Work task
From the data below, set down exactly the lines between the one holding "Lemma words_disjoint p" and the one holding "Lemma new_pde p", inclusive, and no others.
-- Opening Marker --
(* ===== verification/Paging.v ===== *)
(** * Page tables against the paging hardware ([kernel/vm.c])

    [tables_ok] is the shape of a page table the kernel builds: the directory
    and the tables are distinct pages that are not free.  The theorems relate
    [walkpgdir] and [mappages] to [pte_of], the entry the paging hardware finds
    for an address. *)
From S2P Require Import Prelude Types Str Spinlock Kalloc Console Vm.

(** ** Words and flags *)
Section words.
Implicit Types (a e f p va : Z).

Lemma land_page a f : a mod PGSIZE = 0 -> 0 <= f < PGSIZE -> Z.land a f = 0.
Proof.
  intros Ha Hf. apply Z.bits_inj'. intros n Hn. rewrite Z.land_spec, Z.bits_0.
  destruct (Z.lt_ge_cases n 12) as [H12|H12].
  - assert (Z.testbit a n = false) as ->; [|done].
    rewrite <- (Z.mod_pow2_bits_low a 12) by lia. change (2 ^ 12) with PGSIZE. by rewrite Ha, Z.bits_0.
  - assert (Z.testbit f n = false) as ->; [|by rewrite andb_false_r].
    rewrite <- (Z.mod_small f (2 ^ 12)) by (unfold PGSIZE in Hf; lia). by apply Z.mod_pow2_bits_high.
Qed.

Lemma lor_page a f : a mod PGSIZE = 0 -> 0 <= f < PGSIZE -> Z.lor a f = a + f.
Proof. intros Ha Hf. pose proof (Z.add_lor_land a f) as E. rewrite (land_page a f Ha Hf) in E. lia. Qed.

(** A page-table entry: the address and the flags are recovered. *)
Lemma PTE_ADDR_lor a f : 0 <= a < 2 ^ 32 -> a mod PGSIZE = 0 -> 0 <= f < PGSIZE -> PTE_ADDR (Z.lor a f) = a.
Proof.
  intros Hr Ha Hf. rewrite lor_page by done. unfold PTE_ADDR. change 0xFFF with (PGSIZE - 1). rewrite page_mask.
  unfold PGSIZE in *. pose proof (Z.div_mod a 4096 ltac:(lia)).
  rewrite u32_small by lia. replace (a + f) with (f + a / 4096 * 4096) by lia.
  rewrite Z.div_add, Z.div_small by lia. lia.
Qed.

Lemma bit_of_lor e f : bit_of (Z.lor e (Z.lor f PTE_P)) PTE_P = true.
Proof.
  unfold bit_of, PTE_P. apply negb_true_iff, Z.eqb_neq. intros E. apply (f_equal (fun x => Z.testbit x 0)) in E.
  rewrite Z.land_spec, !Z.lor_spec, Z.bits_0 in E. change (Z.testbit 1 0) with true in E. rewrite !orb_true_r in E. done.
Qed.

Lemma lor_small f f' : 0 <= f < PGSIZE -> 0 <= f' < PGSIZE -> 0 <= Z.lor f f' < PGSIZE.
Proof.
  change PGSIZE with (2 ^ 12). intros Hf Hf'.
  assert (Z.lor f f' mod 2 ^ 12 = Z.lor f f') as <-; [|by apply Z.mod_pos_bound].
  rewrite <- Z.land_ones, Z.land_lor_distr_l, !Z.land_ones, !Z.mod_small by lia. done.
Qed.

Lemma PTE_ADDR_page e : PTE_ADDR e mod PGSIZE = 0 /\ 0 <= PTE_ADDR e < 2 ^ 32.
Proof.
  unfold PTE_ADDR. change 0xFFF with (PGSIZE - 1). rewrite page_mask. unfold PGSIZE. rewrite Z.mod_mul by lia.
  pose proof (u32_range e). pose proof (Z.div_mod (u32 e) 4096 ltac:(lia)). pose proof (Z.mod_pos_bound (u32 e) 4096 ltac:(lia)).
  pose proof (Z.div_pos (u32 e) 4096). lia.
Qed.

(** The indices of an address. *)
Lemma PDX_spec va : 0 <= va < 2 ^ 32 -> PDX va = va / 2 ^ 22 /\ 0 <= PDX va < 1024.
Proof.
  intros Hv. unfold PDX. rewrite u32_small, Z.shiftr_div_pow2 by lia. change 0x3FF with (Z.ones 10). rewrite Z.land_ones by lia.
  assert (0 <= va / 2 ^ 22 < 2 ^ 10) by (split; [apply Z.div_pos; lia|apply Z.div_lt_upper_bound; lia]).
  rewrite Z.mod_small by lia. lia.
Qed.

Lemma PTX_spec va : 0 <= va < 2 ^ 32 -> PTX va = va / 2 ^ 12 mod 2 ^ 10 /\ 0 <= PTX va < 1024.
Proof.
  intros Hv. unfold PTX. rewrite u32_small, Z.shiftr_div_pow2 by lia. change 0x3FF with (Z.ones 10). rewrite Z.land_ones by lia.
  split; [done|]. apply Z.mod_pos_bound. lia.
Qed.

Lemma indices_page va va' : 0 <= va < 2 ^ 32 -> 0 <= va' < 2 ^ 32 ->
  PDX va = PDX va' /\ PTX va = PTX va' <-> va / PGSIZE = va' / PGSIZE.
Proof.
  intros Hv Hv'. destruct (PDX_spec va Hv) as [-> _], (PDX_spec va' Hv') as [-> _], (PTX_spec va Hv) as [-> _], (PTX_spec va' Hv') as [-> _].
  change PGSIZE with (2 ^ 12). change (2 ^ 22) with (2 ^ 12 * 2 ^ 10). rewrite <- !Z.div_div by lia.
  split; [|by intros ->]. intros [E1 E2].
  rewrite (Z.div_mod (va / 2 ^ 12) (2 ^ 10)), (Z.div_mod (va' / 2 ^ 12) (2 ^ 10)) by lia. congruence.
Qed.

End words.

(** ** The shape of a page table *)
Section tables.
Context `{Linkage}.
Implicit Types (m : gmap Z Z) (pgdir p q va i j k : Z) (l : list Z).

Definition pde m pgdir i : Z := load32 m (pgdir + 4 * i).
Definition present m pgdir i : Prop := bit_of (pde m pgdir i) PTE_P = true.
Definition table m pgdir i : Z := P2V (PTE_ADDR (pde m pgdir i)).
Definition index i : Prop := 0 <= i < 1024.

Record tables_ok m pgdir l : Prop := {
  to_dir : page_ok pgdir;
  to_dir_used : pgdir ∉ l;
  to_table : forall i, index i -> present m pgdir i ->
    page_ok (table m pgdir i) /\ table m pgdir i <> pgdir /\ (table m pgdir i ∉ l);
  to_inj : forall i j, index i -> index j -> present m pgdir i -> present m pgdir j ->
    table m pgdir i = table m pgdir j -> i = j }.

(** The memory a page table occupies. *)
Definition owned m pgdir (a : Z) : Prop :=
  pgdir <= a < pgdir + PGSIZE \/ exists i, index i /\ present m pgdir i /\ table m pgdir i <= a < table m pgdir i + PGSIZE.

Lemma pte_of_table m pgdir va :
  pte_of m pgdir va =
    if bit_of (pde m pgdir (PDX va)) PTE_P then
      let e := load32 m (table m pgdir (PDX va) + 4 * PTX va) in if bit_of e PTE_P then Some e else None
    else None.
Proof. done. Qed.

Lemma page_phys p : page_ok p -> V2P p mod PGSIZE = 0 /\ 0 <= V2P p < 2 ^ 32 /\ P2V (V2P p) = p.
Proof.
  intros Hp. destruct (page_range p Hp) as [Hr ->]. destruct Hp as [Hal Hp]. unfold P2V, KERNBASE in *. split; [|split; [lia|]].
  - replace (p - 0x80000000) with (p + (- 0x80000) * PGSIZE) by (unfold PGSIZE; lia). by rewrite Z.mod_add.
  - rewrite u32_small by lia. lia.
Qed.

(** Words of different pages, and different words of a page. *)
Lemma words_disjoint p q i j : page_ok p -> page_ok q -> index i -> index j -> p <> q \/ i <> j ->
  p + 4 * i + 4 <= q + 4 * j \/ q + 4 * j + 4 <= p + 4 * i.
Proof.
  unfold index. intros [Hp _] [Hq _] Hi Hj Hne. destruct (Z.eq_dec p q) as [<-|Hpq]; [lia|].
  destruct (pages_disjoint p q Hp Hq Hpq); unfold PGSIZE in *; lia.
Qed.

(** *** A new, empty table *)
Definition new_table pgdir i p m : gmap Z Z :=
  store32 (pgdir + 4 * i) (Z.lor (Z.lor (Z.lor (V2P p) PTE_P) PTE_W) PTE_U) (memset p 0 PGSIZE m).

Lemma new_pde p : Z.lor (Z.lor (Z.lor (V2P p) PTE_P) PTE_W) PTE_U = Z.lor (V2P p) (Z.lor 6 PTE_P).
Proof. rewrite <- !Z.lor_assoc. done. Qed.

Section new_table.
Context m pgdir l i p (Hok : tables_ok m pgdir (p :: l)) (Hi : index i) (Hp : page_ok p) (Hpl : p ∉ l).
Context (Habs : bit_of (pde m pgdir i) PTE_P = false).
Let m' := new_table pgdir i p m.

Lemma new_dir_ne : p <> pgdir.
Proof. intros ->. apply (to_dir_used _ _ _ Hok). by left. Qed.

Lemma new_load q k : page_ok q -> index k -> q <> p -> q <> pgdir \/ k <> i -> load32 m' (q + 4 * k) = load32 m (q + 4 * k).
Proof.
  intros Hq Hk Hqp Hne. unfold m', new_table. rewrite load32_store32_ne.
  - apply load32_ext. intros b Hb. rewrite memset_load8 by done. rewrite decide_False; [done|].
    destruct (pages_disjoint q p); [apply Hq|apply Hp|done| |]; unfold PGSIZE, index in *; lia.
  - apply words_disjoint; [apply Hok|done|done|done|]. destruct Hne; [left|right]; congruence.
Qed.

Lemma new_pde_ne j : index j -> j <> i -> pde m' pgdir j = pde m pgdir j.
Proof. intros Hj Hne. apply new_load; [apply Hok|done| |by right]. symmetry. apply new_dir_ne. Qed.

Lemma new_pde_eq : present m' pgdir i /\ table m' pgdir i = p.
Proof.
  destruct (page_phys p Hp) as (Hal & Hr & Hpv).
  assert (0 <= Z.lor 6 PTE_P < PGSIZE) as Hf by (unfold PGSIZE; vm_compute; done).
  assert (pde m' pgdir i = Z.lor (V2P p) (Z.lor 6 PTE_P)) as E.
  { unfold pde, m', new_table. rewrite load32_store32_eq, new_pde. apply u32_small.
    rewrite lor_page by done. unfold PGSIZE in *. pose proof (page_range p Hp) as [? ->]. destruct Hp as [? ?].
    unfold KERNBASE, PHYSTOP in *. lia. }
  unfold present, table. rewrite E. split; [apply bit_of_lor|]. by rewrite PTE_ADDR_lor.
Qed.

Lemma new_present j : index j -> present m' pgdir j <-> j = i \/ present m pgdir j.
Proof.
  intros Hj. destruct (Z.eq_dec j i) as [->|Hne].
  - split; [by left|]. intros _. apply new_pde_eq.
  - unfold present. rewrite new_pde_ne by done. tauto.
Qed.

Lemma new_table_old j : index j -> j <> i -> table m' pgdir j = table m pgdir j.
Proof. intros Hj Hne. unfold table. by rewrite new_pde_ne. Qed.

Lemma new_pte va : 0 <= va < 2 ^ 32 -> pte_of m' pgdir va = pte_of m pgdir va.
Proof.
  intros Hva. destruct (PDX_spec va Hva) as [_ Hd], (PTX_spec va Hva) as [_ Ht]. rewrite !pte_of_table.
  destruct (Z.eq_dec (PDX va) i) as [->|Hne].
  - destruct new_pde_eq as [Hpr ->]. unfold present in Hpr. rewrite Hpr, Habs. cbv zeta.
    replace (load32 m' (p + 4 * PTX va)) with 0; [done|]. symmetry. unfold m', new_table. rewrite load32_store32_ne.
    + unfold load32. rewrite !memset_load8 by done. by rewrite !decide_True by (unfold PGSIZE; lia).
    + apply words_disjoint; [apply Hok|done|done|done|]. left. symmetry. apply new_dir_ne.
  - rewrite new_pde_ne, new_table_old by done.
    destruct (bit_of (pde m pgdir (PDX va)) PTE_P) eqn:Ep; [|done].
    destruct (to_table _ _ _ Hok (PDX va) Hd Ep) as (Htp & Htd & Htl).
    rewrite new_load; [done|done|done| |by left]. intros E. apply Htl. rewrite E. by left.
Qed.

Lemma new_tables_ok : tables_ok m' pgdir l.
Proof.
  destruct new_pde_eq as [_ Et].
  assert (forall j, index j -> present m' pgdir j -> j <> i -> present m pgdir j) as Hold.
  { intros j Hj [?|?]%new_present ?; done. }
  split; [apply Hok| | |].
  - intros E. apply (to_dir_used _ _ _ Hok). by right.
  - intros j Hj Hpj. destruct (Z.eq_dec j i) as [->|Hne].
    + rewrite Et. split_and!; [done|apply new_dir_ne|done].
    + rewrite new_table_old by done. destruct (to_table _ _ _ Hok j Hj (Hold j Hj Hpj Hne)) as (? & ? & Hn).
      split_and!; [done|done|]. intros E. apply Hn. by right.
  - assert (forall j, index j -> present m' pgdir j -> j <> i -> table m' pgdir j <> p) as Hnp.
    { intros j Hj Hpj Hne. rewrite new_table_old by done. destruct (to_table _ _ _ Hok j Hj (Hold j Hj Hpj Hne)) as (_ & _ & Hn).
      intros E. apply Hn. rewrite E. by left. }
    intros j k Hj Hk Hpj Hpk E. destruct (Z.eq_dec j i) as [->|Hji], (Z.eq_dec k i) as [->|Hki]; [done| | |].
    + rewrite Et in E. by destruct (Hnp k Hk Hpk Hki).
    + rewrite Et in E. by destruct (Hnp j Hj Hpj Hji).
    + rewrite !new_table_old in E by done. apply (to_inj _ _ _ Hok); auto.
Qed.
-- Closing Marker --
The completed task
Lemma words_disjoint p q i j : page_ok p -> page_ok q -> index i -> index j -> p <> q \/ i <> j ->
  p + 4 * i + 4 <= q + 4 * j \/ q + 4 * j + 4 <= p + 4 * i.
Proof.
  unfold index. intros [Hp _] [Hq _] Hi Hj Hne. destruct (Z.eq_dec p q) as [<-|Hpq]; [lia|].
  destruct (pages_disjoint p q Hp Hq Hpq); unfold PGSIZE in *; lia.
Qed.

(** *** A new, empty table *)
Definition new_table pgdir i p m : gmap Z Z :=
  store32 (pgdir + 4 * i) (Z.lor (Z.lor (Z.lor (V2P p) PTE_P) PTE_W) PTE_U) (memset p 0 PGSIZE m).

Lemma new_pde p : Z.lor (Z.lor (Z.lor (V2P p) PTE_P) PTE_W) PTE_U = Z.lor (V2P p) (Z.lor 6 PTE_P).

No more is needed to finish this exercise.